[Opening EXTRACTED RECORDS section]
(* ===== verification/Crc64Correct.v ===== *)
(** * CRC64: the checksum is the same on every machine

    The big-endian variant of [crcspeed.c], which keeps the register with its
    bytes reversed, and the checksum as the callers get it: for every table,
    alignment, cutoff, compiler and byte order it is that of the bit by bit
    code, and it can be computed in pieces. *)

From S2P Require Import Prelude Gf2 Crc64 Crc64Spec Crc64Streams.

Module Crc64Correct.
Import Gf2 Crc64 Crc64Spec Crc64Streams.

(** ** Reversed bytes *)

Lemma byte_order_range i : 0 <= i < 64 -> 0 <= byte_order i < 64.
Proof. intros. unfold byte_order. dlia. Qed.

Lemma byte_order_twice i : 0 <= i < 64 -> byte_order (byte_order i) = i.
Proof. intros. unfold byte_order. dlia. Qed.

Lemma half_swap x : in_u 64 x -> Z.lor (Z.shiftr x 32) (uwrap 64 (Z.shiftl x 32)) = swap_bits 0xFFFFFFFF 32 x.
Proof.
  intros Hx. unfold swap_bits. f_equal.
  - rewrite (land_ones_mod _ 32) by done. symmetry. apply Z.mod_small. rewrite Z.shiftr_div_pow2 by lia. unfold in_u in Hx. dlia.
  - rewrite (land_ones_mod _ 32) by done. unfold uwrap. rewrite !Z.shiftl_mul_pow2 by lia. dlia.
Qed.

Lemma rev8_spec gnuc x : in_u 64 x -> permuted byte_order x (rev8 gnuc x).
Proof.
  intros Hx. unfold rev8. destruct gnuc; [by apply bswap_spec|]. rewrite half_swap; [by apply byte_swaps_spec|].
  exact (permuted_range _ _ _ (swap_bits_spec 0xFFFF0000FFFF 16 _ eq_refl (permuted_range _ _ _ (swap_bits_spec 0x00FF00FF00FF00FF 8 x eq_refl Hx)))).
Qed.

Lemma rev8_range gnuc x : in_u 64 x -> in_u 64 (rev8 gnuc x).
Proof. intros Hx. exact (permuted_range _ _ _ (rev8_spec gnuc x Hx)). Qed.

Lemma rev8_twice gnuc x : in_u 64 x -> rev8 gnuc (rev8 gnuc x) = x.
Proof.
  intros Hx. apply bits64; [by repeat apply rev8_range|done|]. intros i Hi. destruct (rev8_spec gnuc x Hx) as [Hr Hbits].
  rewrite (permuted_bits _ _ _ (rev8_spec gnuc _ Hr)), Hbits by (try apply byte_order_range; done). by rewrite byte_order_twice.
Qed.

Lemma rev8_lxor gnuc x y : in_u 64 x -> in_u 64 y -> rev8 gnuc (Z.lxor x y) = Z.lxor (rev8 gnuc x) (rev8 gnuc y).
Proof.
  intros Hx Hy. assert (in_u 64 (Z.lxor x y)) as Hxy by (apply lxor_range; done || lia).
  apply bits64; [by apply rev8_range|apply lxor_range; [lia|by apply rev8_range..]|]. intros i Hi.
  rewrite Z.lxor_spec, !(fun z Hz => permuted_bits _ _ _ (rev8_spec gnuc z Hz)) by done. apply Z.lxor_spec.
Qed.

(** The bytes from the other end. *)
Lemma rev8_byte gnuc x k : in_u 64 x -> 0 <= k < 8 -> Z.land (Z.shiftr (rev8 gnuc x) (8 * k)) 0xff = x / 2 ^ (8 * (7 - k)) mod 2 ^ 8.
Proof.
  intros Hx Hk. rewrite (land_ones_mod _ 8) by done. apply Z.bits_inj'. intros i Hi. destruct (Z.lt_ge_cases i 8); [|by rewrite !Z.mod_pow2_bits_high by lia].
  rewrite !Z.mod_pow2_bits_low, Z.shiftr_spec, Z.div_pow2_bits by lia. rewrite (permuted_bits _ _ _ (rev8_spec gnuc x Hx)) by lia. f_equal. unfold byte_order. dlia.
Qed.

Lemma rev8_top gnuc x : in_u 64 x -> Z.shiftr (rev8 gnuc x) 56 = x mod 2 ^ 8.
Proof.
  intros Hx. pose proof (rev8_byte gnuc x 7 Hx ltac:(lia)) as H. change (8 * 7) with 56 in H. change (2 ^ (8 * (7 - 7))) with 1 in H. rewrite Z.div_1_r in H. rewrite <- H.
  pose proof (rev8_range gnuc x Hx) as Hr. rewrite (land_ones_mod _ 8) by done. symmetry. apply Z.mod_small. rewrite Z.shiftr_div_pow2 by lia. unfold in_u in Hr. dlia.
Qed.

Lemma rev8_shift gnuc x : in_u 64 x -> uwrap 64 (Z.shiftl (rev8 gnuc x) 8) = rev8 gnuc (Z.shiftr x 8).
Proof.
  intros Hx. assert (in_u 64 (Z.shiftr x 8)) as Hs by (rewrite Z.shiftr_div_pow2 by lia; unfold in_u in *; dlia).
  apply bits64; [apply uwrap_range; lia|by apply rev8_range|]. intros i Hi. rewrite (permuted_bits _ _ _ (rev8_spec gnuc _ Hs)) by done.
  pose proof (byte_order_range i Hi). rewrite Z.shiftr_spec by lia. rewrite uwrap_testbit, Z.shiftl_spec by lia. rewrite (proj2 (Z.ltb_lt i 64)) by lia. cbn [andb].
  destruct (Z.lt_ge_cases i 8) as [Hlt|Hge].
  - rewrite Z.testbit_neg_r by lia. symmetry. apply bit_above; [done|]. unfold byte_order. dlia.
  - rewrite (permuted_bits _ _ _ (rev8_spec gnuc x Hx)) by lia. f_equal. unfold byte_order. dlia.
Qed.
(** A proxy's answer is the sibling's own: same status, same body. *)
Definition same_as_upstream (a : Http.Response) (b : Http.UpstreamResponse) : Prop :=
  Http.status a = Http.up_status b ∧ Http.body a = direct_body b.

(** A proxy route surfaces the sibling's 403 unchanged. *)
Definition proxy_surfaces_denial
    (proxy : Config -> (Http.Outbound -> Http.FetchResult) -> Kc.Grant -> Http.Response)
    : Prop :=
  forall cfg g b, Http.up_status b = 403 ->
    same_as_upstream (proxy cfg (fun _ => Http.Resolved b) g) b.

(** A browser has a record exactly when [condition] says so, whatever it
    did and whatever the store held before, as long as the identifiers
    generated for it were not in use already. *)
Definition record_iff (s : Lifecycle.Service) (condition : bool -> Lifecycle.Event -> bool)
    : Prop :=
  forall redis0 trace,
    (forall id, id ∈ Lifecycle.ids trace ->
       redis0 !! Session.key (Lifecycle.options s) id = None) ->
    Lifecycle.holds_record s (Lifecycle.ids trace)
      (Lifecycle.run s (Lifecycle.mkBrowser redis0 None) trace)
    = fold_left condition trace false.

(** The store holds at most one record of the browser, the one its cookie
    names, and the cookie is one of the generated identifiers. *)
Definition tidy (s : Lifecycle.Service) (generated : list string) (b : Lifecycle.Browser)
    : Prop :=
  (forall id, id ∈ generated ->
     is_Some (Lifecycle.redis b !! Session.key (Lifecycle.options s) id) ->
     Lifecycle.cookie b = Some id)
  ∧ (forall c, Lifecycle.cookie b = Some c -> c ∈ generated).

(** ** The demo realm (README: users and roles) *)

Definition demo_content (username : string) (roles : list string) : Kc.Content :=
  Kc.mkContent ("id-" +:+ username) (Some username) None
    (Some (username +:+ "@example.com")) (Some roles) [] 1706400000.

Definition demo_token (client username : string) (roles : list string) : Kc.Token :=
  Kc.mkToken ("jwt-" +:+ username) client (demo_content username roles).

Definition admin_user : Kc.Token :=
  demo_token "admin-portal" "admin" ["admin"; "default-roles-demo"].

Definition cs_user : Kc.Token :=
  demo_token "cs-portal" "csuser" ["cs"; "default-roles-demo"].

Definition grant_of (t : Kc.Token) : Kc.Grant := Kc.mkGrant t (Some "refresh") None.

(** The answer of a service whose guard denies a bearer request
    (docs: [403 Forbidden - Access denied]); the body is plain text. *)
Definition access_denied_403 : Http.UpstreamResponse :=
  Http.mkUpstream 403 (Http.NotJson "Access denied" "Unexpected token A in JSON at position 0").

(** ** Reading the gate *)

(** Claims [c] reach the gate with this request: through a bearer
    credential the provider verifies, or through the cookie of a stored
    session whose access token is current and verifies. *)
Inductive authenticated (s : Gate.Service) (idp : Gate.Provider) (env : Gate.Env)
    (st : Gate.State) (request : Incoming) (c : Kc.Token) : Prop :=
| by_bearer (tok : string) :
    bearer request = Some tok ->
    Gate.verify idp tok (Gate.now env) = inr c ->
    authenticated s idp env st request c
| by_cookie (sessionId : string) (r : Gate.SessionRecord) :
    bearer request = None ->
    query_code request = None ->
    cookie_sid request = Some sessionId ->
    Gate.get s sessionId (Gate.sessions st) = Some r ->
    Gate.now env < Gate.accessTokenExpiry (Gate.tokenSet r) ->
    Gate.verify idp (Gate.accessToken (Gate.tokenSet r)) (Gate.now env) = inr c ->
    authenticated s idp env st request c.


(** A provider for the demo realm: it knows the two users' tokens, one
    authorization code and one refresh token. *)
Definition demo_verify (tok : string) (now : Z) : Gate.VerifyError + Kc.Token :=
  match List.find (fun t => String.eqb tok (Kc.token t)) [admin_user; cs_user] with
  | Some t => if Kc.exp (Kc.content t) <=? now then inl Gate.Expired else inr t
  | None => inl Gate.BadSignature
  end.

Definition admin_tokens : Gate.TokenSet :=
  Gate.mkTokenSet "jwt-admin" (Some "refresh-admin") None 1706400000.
[Closing EXTRACTED RECORDS section]
[Opening EXTRACTED RECORDS section]
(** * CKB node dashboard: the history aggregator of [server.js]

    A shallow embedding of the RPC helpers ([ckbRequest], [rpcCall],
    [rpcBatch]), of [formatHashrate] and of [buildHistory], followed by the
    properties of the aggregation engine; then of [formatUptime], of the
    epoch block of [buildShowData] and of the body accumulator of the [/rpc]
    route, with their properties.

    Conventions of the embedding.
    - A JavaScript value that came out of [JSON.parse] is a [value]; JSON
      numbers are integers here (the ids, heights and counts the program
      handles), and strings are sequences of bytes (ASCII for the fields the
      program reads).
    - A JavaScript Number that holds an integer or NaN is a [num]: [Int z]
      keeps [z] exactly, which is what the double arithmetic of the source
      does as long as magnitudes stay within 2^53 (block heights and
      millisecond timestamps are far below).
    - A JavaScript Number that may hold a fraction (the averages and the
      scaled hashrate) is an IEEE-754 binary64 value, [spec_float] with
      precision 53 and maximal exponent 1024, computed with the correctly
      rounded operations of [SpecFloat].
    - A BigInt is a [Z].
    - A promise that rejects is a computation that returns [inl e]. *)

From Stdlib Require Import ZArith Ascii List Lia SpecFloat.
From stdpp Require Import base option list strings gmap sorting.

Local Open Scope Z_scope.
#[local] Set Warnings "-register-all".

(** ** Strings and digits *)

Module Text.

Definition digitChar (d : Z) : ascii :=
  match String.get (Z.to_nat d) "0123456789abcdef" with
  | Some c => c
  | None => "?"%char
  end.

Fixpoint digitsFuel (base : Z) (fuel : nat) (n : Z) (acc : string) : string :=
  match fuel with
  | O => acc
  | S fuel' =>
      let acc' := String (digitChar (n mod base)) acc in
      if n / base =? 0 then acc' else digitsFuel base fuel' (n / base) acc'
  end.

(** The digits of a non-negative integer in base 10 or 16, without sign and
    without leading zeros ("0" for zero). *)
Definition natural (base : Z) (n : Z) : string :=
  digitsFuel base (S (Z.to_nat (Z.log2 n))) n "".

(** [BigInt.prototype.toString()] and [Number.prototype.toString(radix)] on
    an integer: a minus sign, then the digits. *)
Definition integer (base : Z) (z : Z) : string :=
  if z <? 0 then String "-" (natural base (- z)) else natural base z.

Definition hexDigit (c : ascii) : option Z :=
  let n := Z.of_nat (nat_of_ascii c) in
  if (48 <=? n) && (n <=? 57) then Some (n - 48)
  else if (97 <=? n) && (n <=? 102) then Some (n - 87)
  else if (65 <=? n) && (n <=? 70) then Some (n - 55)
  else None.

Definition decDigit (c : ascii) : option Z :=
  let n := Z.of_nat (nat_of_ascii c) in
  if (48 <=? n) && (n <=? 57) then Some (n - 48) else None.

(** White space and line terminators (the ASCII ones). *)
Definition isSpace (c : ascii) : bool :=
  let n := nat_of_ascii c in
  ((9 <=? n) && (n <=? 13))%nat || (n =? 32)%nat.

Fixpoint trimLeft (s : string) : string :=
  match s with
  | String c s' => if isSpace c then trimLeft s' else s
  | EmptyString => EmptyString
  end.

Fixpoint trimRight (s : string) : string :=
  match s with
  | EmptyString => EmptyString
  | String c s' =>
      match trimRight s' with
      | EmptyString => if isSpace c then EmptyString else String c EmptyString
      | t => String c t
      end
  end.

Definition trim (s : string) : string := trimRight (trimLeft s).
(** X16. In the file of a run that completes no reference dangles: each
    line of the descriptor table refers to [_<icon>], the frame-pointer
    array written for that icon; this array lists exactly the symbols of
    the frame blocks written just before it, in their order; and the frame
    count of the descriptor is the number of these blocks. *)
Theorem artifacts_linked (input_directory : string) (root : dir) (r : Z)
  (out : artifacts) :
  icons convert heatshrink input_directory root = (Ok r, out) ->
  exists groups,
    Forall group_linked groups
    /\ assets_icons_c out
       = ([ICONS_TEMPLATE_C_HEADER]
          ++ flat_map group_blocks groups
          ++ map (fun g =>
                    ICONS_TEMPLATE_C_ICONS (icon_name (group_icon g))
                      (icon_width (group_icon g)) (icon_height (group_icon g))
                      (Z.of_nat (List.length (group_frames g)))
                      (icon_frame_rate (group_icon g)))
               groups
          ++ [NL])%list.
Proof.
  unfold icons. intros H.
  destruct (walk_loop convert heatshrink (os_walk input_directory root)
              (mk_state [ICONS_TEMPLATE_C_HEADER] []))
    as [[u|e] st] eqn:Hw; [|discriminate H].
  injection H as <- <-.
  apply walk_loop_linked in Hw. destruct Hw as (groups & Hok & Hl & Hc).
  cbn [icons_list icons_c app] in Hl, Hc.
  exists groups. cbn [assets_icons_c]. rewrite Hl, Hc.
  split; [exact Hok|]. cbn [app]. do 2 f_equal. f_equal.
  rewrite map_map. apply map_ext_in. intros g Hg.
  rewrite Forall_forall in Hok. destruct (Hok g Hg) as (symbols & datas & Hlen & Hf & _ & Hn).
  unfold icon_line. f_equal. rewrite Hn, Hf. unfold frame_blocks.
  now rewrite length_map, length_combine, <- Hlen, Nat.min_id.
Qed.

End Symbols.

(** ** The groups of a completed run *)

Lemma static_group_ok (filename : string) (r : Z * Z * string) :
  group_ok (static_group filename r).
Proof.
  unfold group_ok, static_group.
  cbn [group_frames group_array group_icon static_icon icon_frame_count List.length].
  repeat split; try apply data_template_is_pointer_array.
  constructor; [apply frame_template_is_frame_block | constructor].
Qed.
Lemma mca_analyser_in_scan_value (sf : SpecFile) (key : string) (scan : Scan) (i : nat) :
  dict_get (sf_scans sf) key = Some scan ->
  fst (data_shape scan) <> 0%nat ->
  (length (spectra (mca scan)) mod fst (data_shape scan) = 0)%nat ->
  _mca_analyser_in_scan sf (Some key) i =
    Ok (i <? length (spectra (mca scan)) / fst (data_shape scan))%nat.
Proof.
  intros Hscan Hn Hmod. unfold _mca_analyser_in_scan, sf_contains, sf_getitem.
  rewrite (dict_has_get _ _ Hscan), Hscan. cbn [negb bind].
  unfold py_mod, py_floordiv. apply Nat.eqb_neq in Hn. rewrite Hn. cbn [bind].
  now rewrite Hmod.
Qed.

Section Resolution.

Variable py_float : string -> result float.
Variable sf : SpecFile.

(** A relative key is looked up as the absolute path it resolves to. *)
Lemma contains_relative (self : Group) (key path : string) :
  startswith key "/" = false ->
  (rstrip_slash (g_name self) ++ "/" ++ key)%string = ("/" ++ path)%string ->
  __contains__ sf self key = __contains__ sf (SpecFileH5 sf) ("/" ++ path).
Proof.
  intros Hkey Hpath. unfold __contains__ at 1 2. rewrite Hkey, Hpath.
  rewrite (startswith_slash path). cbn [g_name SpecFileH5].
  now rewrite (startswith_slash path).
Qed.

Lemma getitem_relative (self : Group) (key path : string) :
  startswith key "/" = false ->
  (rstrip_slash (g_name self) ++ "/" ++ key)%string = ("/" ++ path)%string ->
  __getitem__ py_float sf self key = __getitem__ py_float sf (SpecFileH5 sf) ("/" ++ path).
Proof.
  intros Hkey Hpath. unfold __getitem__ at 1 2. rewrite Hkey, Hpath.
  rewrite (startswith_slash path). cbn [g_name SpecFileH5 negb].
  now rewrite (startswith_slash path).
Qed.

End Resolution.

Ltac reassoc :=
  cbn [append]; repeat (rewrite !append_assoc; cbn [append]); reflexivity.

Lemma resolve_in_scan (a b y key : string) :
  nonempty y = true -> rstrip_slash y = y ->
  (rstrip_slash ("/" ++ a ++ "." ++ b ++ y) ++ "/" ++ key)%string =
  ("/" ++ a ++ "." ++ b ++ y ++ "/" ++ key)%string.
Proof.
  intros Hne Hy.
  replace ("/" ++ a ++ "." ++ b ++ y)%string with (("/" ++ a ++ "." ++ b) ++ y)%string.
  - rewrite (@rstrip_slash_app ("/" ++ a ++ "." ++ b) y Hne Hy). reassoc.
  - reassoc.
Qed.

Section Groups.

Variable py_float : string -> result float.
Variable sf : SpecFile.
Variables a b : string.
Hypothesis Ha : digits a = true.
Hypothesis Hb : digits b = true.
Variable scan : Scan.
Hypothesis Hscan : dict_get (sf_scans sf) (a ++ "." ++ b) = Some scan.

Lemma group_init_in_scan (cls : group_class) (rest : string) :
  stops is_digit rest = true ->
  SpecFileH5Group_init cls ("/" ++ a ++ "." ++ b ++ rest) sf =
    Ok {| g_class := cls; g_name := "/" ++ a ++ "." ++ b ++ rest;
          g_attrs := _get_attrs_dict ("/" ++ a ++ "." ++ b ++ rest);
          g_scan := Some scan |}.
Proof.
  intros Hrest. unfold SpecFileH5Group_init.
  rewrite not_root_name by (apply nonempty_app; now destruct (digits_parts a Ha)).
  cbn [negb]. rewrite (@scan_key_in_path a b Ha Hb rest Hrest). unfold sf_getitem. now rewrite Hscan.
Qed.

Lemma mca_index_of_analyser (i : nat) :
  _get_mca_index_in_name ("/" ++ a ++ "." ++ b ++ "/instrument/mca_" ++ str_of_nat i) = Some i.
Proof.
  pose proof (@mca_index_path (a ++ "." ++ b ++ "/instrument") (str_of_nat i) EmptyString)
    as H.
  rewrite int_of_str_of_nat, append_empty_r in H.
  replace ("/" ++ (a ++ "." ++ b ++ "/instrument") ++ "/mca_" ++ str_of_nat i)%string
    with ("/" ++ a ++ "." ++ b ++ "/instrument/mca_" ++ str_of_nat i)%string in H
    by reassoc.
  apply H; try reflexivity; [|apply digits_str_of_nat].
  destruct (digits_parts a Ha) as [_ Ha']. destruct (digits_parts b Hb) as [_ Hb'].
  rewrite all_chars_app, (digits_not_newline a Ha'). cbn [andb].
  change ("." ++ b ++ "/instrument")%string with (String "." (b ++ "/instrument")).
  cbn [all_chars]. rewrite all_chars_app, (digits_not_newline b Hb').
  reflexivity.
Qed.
[Closing EXTRACTED RECORDS section]
> WORK TASK: Check each line of the records above for the string "replace", and report every line that has it.

> TASK RESPONSE:
  replace ("/" ++ a ++ "." ++ b ++ y)%string with (("/" ++ a ++ "." ++ b) ++ y)%string.
  replace ("/" ++ (a ++ "." ++ b ++ "/instrument") ++ "/mca_" ++ str_of_nat i)%string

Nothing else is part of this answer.